EXERCISE DIRECTIONS: Please repeat the line that contains "(** [[b for b in BASES if b != orig]] *)" and every line after it, exactly, through the end of the records.

[[ ENTRIES PROVIDED open ]]

(** * DNA-analysis: variant generation (core.py) and the form handler
      (sl-connection.py), embedded in Rocq.

    Python strings are lists of characters ([list ascii]); the text handled
    here is ASCII (bases, primers, mode names).  Counts ([k], sample sizes,
    indices) are natural numbers.  The process-wide [random] generator is an
    explicit state threaded through every function that draws from it. *)

From Stdlib Require Import List Arith Lia Bool Ascii.
From Stdlib Require String DecimalString DecimalNat.
From Stdlib Require Import Permutation Sorted.
Import ListNotations String.StringSyntax.

Set Implicit Arguments.
Local Open Scope string_scope.

(** ** Strings *)

Definition str := list ascii.

Definition lit (s : String.string) : str := String.list_ascii_of_string s.

Fixpoint str_eqb (a b : str) : bool :=
  match a, b with
  | [], [] => true
  | x :: a', y :: b' => Ascii.eqb x y && str_eqb a' b'
  | _, _ => false
  end.

(** [x in l] for a list of strings. *)
Definition str_mem (x : str) (l : list str) : bool := existsb (str_eqb x) l.

(** [str.upper()] on ASCII text: the letters a..z move to A..Z, every other
    ASCII character is kept.  Strings of this development stand for ASCII
    text ([ascii_text] below).  For a character outside ASCII the Python
    method consults the Unicode case tables, which are no part of this
    development (it may even lengthen the string); a statement that depends
    on what uppercasing does to the text carries the hypothesis
    [ascii_text]. *)
Definition upper_char (c : ascii) : ascii :=
  let n := nat_of_ascii c in
  if (97 <=? n) && (n <=? 122) then ascii_of_nat (n - 32) else c.

Definition upper (s : str) : str := map upper_char s.

(** [str(n)] for a non-negative integer, as used by the f-strings. *)
Definition dec (n : nat) : str := lit (DecimalString.NilEmpty.string_of_uint (Nat.to_uint n)).

(** [range(n)] and [enumerate(s)]. *)
Definition range (n : nat) : list nat := seq 0 n.

Definition enumerate (A : Type) (l : list A) : list (nat * A) :=
  combine (range (length l)) l.

(** Indexing [s[i]]; every index the code uses is in range, the default
    character is never read. *)
Definition char_at (s : str) (i : nat) : ascii := nth i s "000"%char.

(** ** core.py *)

Definition BASES : list ascii := ["A"; "T"; "C"; "G"]%char.

(** [[b for b in BASES if b != orig]] *)
Definition other_bases (orig : ascii) : list ascii :=
  filter (fun b => negb (Ascii.eqb b orig)) BASES.

Definition single_mutations (seq : str) : list str :=
  flat_map (fun io : nat * ascii =>
              let (i, orig) := io in
              map (fun b => firstn i seq ++ b :: skipn (i + 1) seq)
                  (other_bases orig))
           (enumerate seq).

(** [itertools.combinations(l, k)]: the k-element subsequences of [l] in
    lexicographic order of positions. *)
Fixpoint combinations (A : Type) (l : list A) (k : nat) : list (list A) :=
  match k with
  | 0 => [[]]
  | S k' =>
      match l with
      | [] => []
      | x :: t => map (cons x) (combinations t k') ++ combinations t k
      end
  end.

Definition double_mutations (seq : str) : list str :=
  flat_map (fun ij : list nat =>
              match ij with
              | [i; j] =>
                  flat_map (fun b_i =>
                     map (fun b_j =>
                            firstn i seq ++ b_i ::
                            firstn (j - (i + 1)) (skipn (i + 1) seq) ++ b_j ::
                            skipn (j + 1) seq)
                         (other_bases (char_at seq j)))
                     (other_bases (char_at seq i))
              | _ => []
              end)
           (combinations (range (length seq)) 2).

[[ ENTRIES PROVIDED closed ]]

ANSWER TO THIS PROBLEM:
(** [[b for b in BASES if b != orig]] *)
Definition other_bases (orig : ascii) : list ascii :=
  filter (fun b => negb (Ascii.eqb b orig)) BASES.

Definition single_mutations (seq : str) : list str :=
  flat_map (fun io : nat * ascii =>
              let (i, orig) := io in
              map (fun b => firstn i seq ++ b :: skipn (i + 1) seq)
                  (other_bases orig))
           (enumerate seq).

(** [itertools.combinations(l, k)]: the k-element subsequences of [l] in
    lexicographic order of positions. *)
Fixpoint combinations (A : Type) (l : list A) (k : nat) : list (list A) :=
  match k with
  | 0 => [[]]
  | S k' =>
      match l with
      | [] => []
      | x :: t => map (cons x) (combinations t k') ++ combinations t k
      end
  end.

Definition double_mutations (seq : str) : list str :=
  flat_map (fun ij : list nat =>
              match ij with
              | [i; j] =>
                  flat_map (fun b_i =>
                     map (fun b_j =>
                            firstn i seq ++ b_i ::
                            firstn (j - (i + 1)) (skipn (i + 1) seq) ++ b_j ::
                            skipn (j + 1) seq)
                         (other_bases (char_at seq j)))
                     (other_bases (char_at seq i))
              | _ => []
              end)
           (combinations (range (length seq)) 2).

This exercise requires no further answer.